Your objective: Print the lines that run from the line with "ESetSigner (p : provider)" to the line with "(** The environment", keeping both end lines, exactly as they appear in the entries below, and nothing else.

Stored items
=== Section Start ===
(* ===== verification/ManagedRotation.v ===== *)
(** The rotation of an operational key through a registry:
    [sdk/src/managed-key-rotation.ts].

    The code drives key providers, the registry, the application's signer and a durable
    store, any of which may fail; the operator resumes an interrupted rotation from a state
    it holds.  A run is a computation over the calls made so far ([Effects]); crashes and
    resumptions are cuts of runs and further runs on the same list of calls. *)

From S2P Require Import Prelude Effects JsString Base64 Sha256 Merkle Url Utils TxtRecord Json Jwk EventCodec Lr.
From S2P Require Import Lifecycle StreamVerifier Verification Writer.

(** ** Data *)

Inductive submission_state := pending | accepted_state | rejected_state.
#[export] Instance submission_state_eq_dec : EqDecision submission_state.
Proof. solve_decision. Defined.

(** The registry's answer; [index] is a number or missing. *)
Record SubmissionResult := mkSubmission {
  sr_state : submission_state;
  sr_entryHash : option jsstr;
  sr_index : json;
  sr_logRef : option jsstr;
  sr_errorCode : option jsstr;
  sr_keyId : option jsstr
}.

Record ManagedKeyRotationResult := mkManaged {
  mr_domain : jsstr;
  mr_logReference : jsstr;
  mr_previousKid : json;
  mr_newKid : jsstr;
  mr_previousProviderReference : jsstr;
  mr_newProviderReference : jsstr;
  mr_previousKey : jwk;
  mr_previousThumbprint : jsstr;
  mr_newThumbprint : jsstr;
  mr_entryHash : jsstr;
  mr_entryBytes : bytes;
  mr_idempotencyKey : jsstr;
  mr_submission : option SubmissionResult;
  mr_activated : bool;
  mr_applicationSigningPaused : bool
}.

(** [{ ...rotation, x }] *)
Definition with_submission (r : ManagedKeyRotationResult) (s : SubmissionResult) : ManagedKeyRotationResult :=
  mkManaged (mr_domain r) (mr_logReference r) (mr_previousKid r) (mr_newKid r) (mr_previousProviderReference r)
    (mr_newProviderReference r) (mr_previousKey r) (mr_previousThumbprint r) (mr_newThumbprint r) (mr_entryHash r)
    (mr_entryBytes r) (mr_idempotencyKey r) (Some s) (mr_activated r) (mr_applicationSigningPaused r).
Definition with_flags (r : ManagedKeyRotationResult) (activated paused : bool) : ManagedKeyRotationResult :=
  mkManaged (mr_domain r) (mr_logReference r) (mr_previousKid r) (mr_newKid r) (mr_previousProviderReference r)
    (mr_newProviderReference r) (mr_previousKey r) (mr_previousThumbprint r) (mr_newThumbprint r) (mr_entryHash r)
    (mr_entryBytes r) (mr_idempotencyKey r) (mr_submission r) activated paused.

(** A key provider is an object; what matters of it is its identity. *)
Notation provider := nat (only parsing).

Record RotateManagedOperationalKeyOptions := mkRotateOptions {
  ro_domain : jsstr;
  ro_logReference : jsstr;
  ro_keyProvider : provider;
  ro_previousProviderReference : jsstr;
  ro_targetKeyProvider : option provider;
  ro_targetAlgorithm : option json;
  ro_newProviderReference : jsstr;
  ro_idempotencyKey : jsstr
}.

(** What the functions of this file throw. *)
Inductive rotation_error :=
  | RotationExn (e : exn)
  | ManagedKeyRotationSubmissionError (message : string) (rotation : ManagedKeyRotationResult) (retryWithSameBytes : bool)
  | ManagedKeyRotationActivationError (message : string) (rotation : ManagedKeyRotationResult).

(** The calls, with their answers. *)
Inductive event :=
  | ESigningKey (p : provider) (r : res jwk)
  | EActiveSigningKey (p : provider) (r : res (option jwk))
  | EValidateKeyGeneration (p : provider) (algorithm : json) (r : res unit)
  | EGenerateKey (p : provider) (algorithm : json) (r : res jsstr)
  | EJwk (p : provider) (kid : json) (r : res jwk)
  | EListKeyIds (p : provider) (r : res (list jsstr))
  | ESignPrepared (p : provider) (role : C2spSignerRole) (r : res PreparedC2spTlogEvent)
  | EActivate (p : provider) (kid : jsstr) (r : res unit)
  | ESupersede (p : provider) (kid : json) (r : res unit)
  | EPrepare (domain previousKeyId : jsstr) (publicKey : jwk) (idempotencyKey : jsstr) (r : res bytes)
  | ESubmit (domain : jsstr) (entryBytes : bytes) (idempotencyKey : jsstr) (r : SubmissionResult + submit_failure)
  | EPersist (rotation : ManagedKeyRotationResult) (r : res unit)
  | EPause (paused : bool) (r : res unit)
  | ESetSigner (p : provider) (kid : jsstr) (r : res unit)
  | EResolve (reference : jsstr) (r : res provider)
  | EVerifyPublication (r : res VerifiedIdentity)
  | EReadEvent (reference : jsstr) (r : res LogEvent).

(** The environment answers each call as it pleases, knowing all calls before it.  A
    provider may or may not have the optional methods. *)
Record Environment := mkEnvironment {
  env_signingKey : list event -> provider -> res jwk;
  env_hasActiveSigningKey : provider -> bool;
  env_activeSigningKey : list event -> provider -> res (option jwk);
  env_hasValidateKeyGeneration : provider -> bool;
  env_validateKeyGeneration : list event -> provider -> json -> res unit;
  env_generateKey : list event -> provider -> json -> res jsstr;
  env_jwk : list event -> provider -> json -> res jwk;
  env_signKey : list event -> provider -> json -> bytes -> res bytes;
  env_listKeyIds : list event -> provider -> res (list jsstr);
  env_activate : list event -> provider -> jsstr -> res unit;
  env_supersede : list event -> provider -> json -> res unit;
  env_prepareKeyRotation : list event -> jsstr -> jsstr -> jwk -> jsstr -> res bytes;
  env_submitPreparedEvent : list event -> jsstr -> bytes -> jsstr -> SubmissionResult + submit_failure;
  env_persistRotation : list event -> ManagedKeyRotationResult -> res unit;
  env_setApplicationSigningPaused : list event -> bool -> res unit;
  env_setApplicationSigner : list event -> provider -> jsstr -> res unit;
  env_resolveKeyProvider : list event -> jsstr -> res provider;
  env_verifyLocalPublication : list event -> res VerifiedIdentity;
  env_readEvent : list event -> jsstr -> res LogEvent
}.

Notation run := (Eff event rotation_error).

Definition permanentRotationError (message : string) : exn := newVerificationError message LogError None false.

Definition lift {A} (r : res A) : run A := pure_res RotationExn r.
Definition check (b : bool) (message : string) : run unit := lift (throw_if b (permanentRotationError message)).
Notation ask := (Effects.ask RotationExn).

Definition kid_is (key : jwk) (kid : json) : bool := strict_eq (get key "kid") kid.

Section Rotation.
Context `{H256 : Hash256} `{Url : URLApi} `{Uni : Unicode} `{Jwk : JwkApi} (env : Environment).

Definition signingKey (p : provider) : run jwk := ask (fun t => env_signingKey env t p) (ESigningKey p).
Definition jwk_of (p : provider) (kid : json) : run jwk := ask (fun t => env_jwk env t p kid) (EJwk p kid).
Definition listKeyIds (p : provider) : run (list jsstr) := ask (fun t => env_listKeyIds env t p) (EListKeyIds p).
Definition activate (p : provider) (kid : jsstr) : run unit := ask (fun t => env_activate env t p kid) (EActivate p kid).
Definition supersede (p : provider) (kid : json) : run unit := ask (fun t => env_supersede env t p kid) (ESupersede p kid).
Definition persistRotation (r : ManagedKeyRotationResult) : run unit :=
  ask (fun t => env_persistRotation env t r) (EPersist r).
Definition setApplicationSigningPaused (b : bool) : run unit :=
  ask (fun t => env_setApplicationSigningPaused env t b) (EPause b).
Definition setApplicationSigner (p : provider) (kid : jsstr) : run unit :=
  ask (fun t => env_setApplicationSigner env t p kid) (ESetSigner p kid).
Definition resolveKeyProvider (reference : jsstr) : run provider :=
  ask (fun t => env_resolveKeyProvider env t reference) (EResolve reference).
(** ** The members of a dictionary, as text *)

(** [cur] is the member so far. *)
Fixpoint split_members (cur : jsstr) (depth : Z) (inString inBytes escape : bool) (s : jsstr) : res (list jsstr) :=
  let malformed := recordInvalid "malformed structured field header" in
  match s with
  | [] =>
      throw_if (inString || inBytes || negb (depth =? 0) || escape) malformed;;
      let tail := trim cur in
      Ok (if (length tail =? 0)%nat then [] else [tail])
  | ch :: s =>
      if escape then split_members (cur ++ [ch]) depth inString inBytes false s
      else if inString && (ch =? 92) then split_members (cur ++ [ch]) depth inString inBytes true s
      else
        let inString := if negb inBytes && (ch =? 34) then negb inString else inString in
        let inBytes := if negb inString && (ch =? 58) then negb inBytes else inBytes in
        if negb inString && negb inBytes && (ch =? 44) && (depth =? 0) then
          parts ← split_members [] depth inString inBytes false s; Ok (trim cur :: parts)
        else
          let depth := if negb inString && negb inBytes
                       then if ch =? 40 then depth + 1 else if ch =? 41 then depth - 1 else depth else depth in
          throw_if (depth <? 0) malformed;;
          split_members (cur ++ [ch]) depth inString inBytes false s
  end.
Definition splitDictionary (headerValue : jsstr) : res (list jsstr) := split_members [] 0 false false false headerValue.

Definition MAX_HEADER_LENGTH : Z := 16 * 1024.
Definition assertHeaderBound (value : jsstr) : res unit :=
  throw_if (MAX_HEADER_LENGTH <? zlen value) (recordInvalid "signature header exceeds 16 KiB").
(* ===== verification/HttpSafety.v ===== *)
(** What an accepted HTTP message signature has shown ([HttpSignatures]). *)

From S2P Require Import Prelude Effects JsString Base64 Sha256 Url Utils Json Jwk Lifecycle Budget.
From S2P Require Import Verification HttpMessages SignatureFields HttpSignatures ProfileRules.

(** ** Texts and octets *)

Lemma constantTimeEqual_spec a b : constantTimeEqual a b = true <-> a = b.
Proof.
  unfold constantTimeEqual. destruct (Nat.eqb_spec (length a) (length b)) as [Hl|Hl]; cbn [negb].
  2: { split; [done|intros ->; done]. }
  assert (Hz : forall l d, 0 <= d -> foldl (fun diff '(x, y) => Z.lor diff (Z.lxor (b2z x) (b2z y))) d l = 0
             <-> d = 0 /\ Forall (fun '(x, y) => x = y) l).
  { induction l as [|[x y] l IH]; intros d Hd; [cbn; split; [done|tauto]|]. cbn [foldl].
    pose proof (b2z_range x). pose proof (b2z_range y).
    rewrite IH by (apply Z.lor_nonneg; split; [lia|apply Z.lxor_nonneg; lia]).
    rewrite Z.lor_eq_0_iff, Z.lxor_eq_0_iff, Forall_cons. split.
    - intros [[-> E] H']. split; [done|split; [by apply b2z_inj|done]].
    - intros [-> [-> H']]. done. }
  rewrite Z.eqb_eq, Hz by lia. split.
  - intros [_ H]. revert b Hl H. induction a as [|x a IH]; intros [|y b] Hl H; try done.
    inversion H; subst. f_equal. apply IH; [cbn in Hl; lia|done].
  - intros <-. split; [done|]. clear. induction a; cbn; constructor; done.
Qed.

(** ** What an accepted request has shown *)

(** The timestamps of a signature at the second [now]. *)
Record timely (p : HttpSignaturesProfile) (created : Z) (expires : option Z) (now : Z) : Prop := {
  fr_age : now - created <= max_age (pf_config p);
  fr_past : created <= now + clock_skew (pf_config p);
  fr_expires : match expires with
               | Some e => created <= e <= created + max_age (pf_config p) /\ now <= e + clock_skew (pf_config p)
               | None => True
               end
}.

Section Accepted.
Context `{Url : URLApi} `{Uni : Unicode} `{Jwk : JwkApi} `{H256 : Hash256} `{SF : StructuredFields} (env : Environment).
Context (p : HttpSignaturesProfile) (req : Request) (opts : HttpVerificationOptions).

Notation returning := (@returning event exn _).

(** The octets of the body of the request. *)
Definition body_content (b : stream) : bytes := concat (chunks b).

(** The resolver has verified the domain of the [keyid], and a key of that domain's key set
    verifies the signature over the base. *)
Definition signed_by (s : SignatureParams) (raw : bytes) (v : VerifiedIdentity) (t : list event) : Prop :=
  exists key_id domain kid key a httpAlg input,
    keyId s = Some key_id /\ parseKeyId key_id = Ok (domain, kid)
    /\ EVerifyDomain domain (vo_peerCert opts) (Ok v) ∈ t
    /\ keyById (vi_jwks v) kid = Some key /\ jwkSignatureAlg key = Ok a /\ joseAlgToHttpSigAlg a = Ok httpAlg
    /\ (default [] (alg s) = [] \/ alg s = Some httpAlg)
    /\ buildSignatureInput (Alone (MRequest req)) s = Ok input
    /\ verifyWithKey (utf8_encode (text_decode input)) raw key (Some a) = true.

Definition body_bound (s : SignatureParams) : Prop :=
  match rq_body req with
  | None => hasComponentNamed (components s) (js "content-digest") = false
  | Some b =>
      covers s (CName (js "content-digest")) = true /\ fails b = false
      /\ zlen (body_content b) <= MAX_HTTP_CONTENT_BYTES
      /\ exists header, headers_get (rq_headers req) (js "Content-Digest") = Some header
         /\ parseSha256ContentDigest header (components s) = Ok (digest (body_content b))
  end.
=== Section End ===
Solved exercise:
  | ESetSigner (p : provider) (kid : jsstr) (r : res unit)
  | EResolve (reference : jsstr) (r : res provider)
  | EVerifyPublication (r : res VerifiedIdentity)
  | EReadEvent (reference : jsstr) (r : res LogEvent).

(** The environment answers each call as it pleases, knowing all calls before it.  A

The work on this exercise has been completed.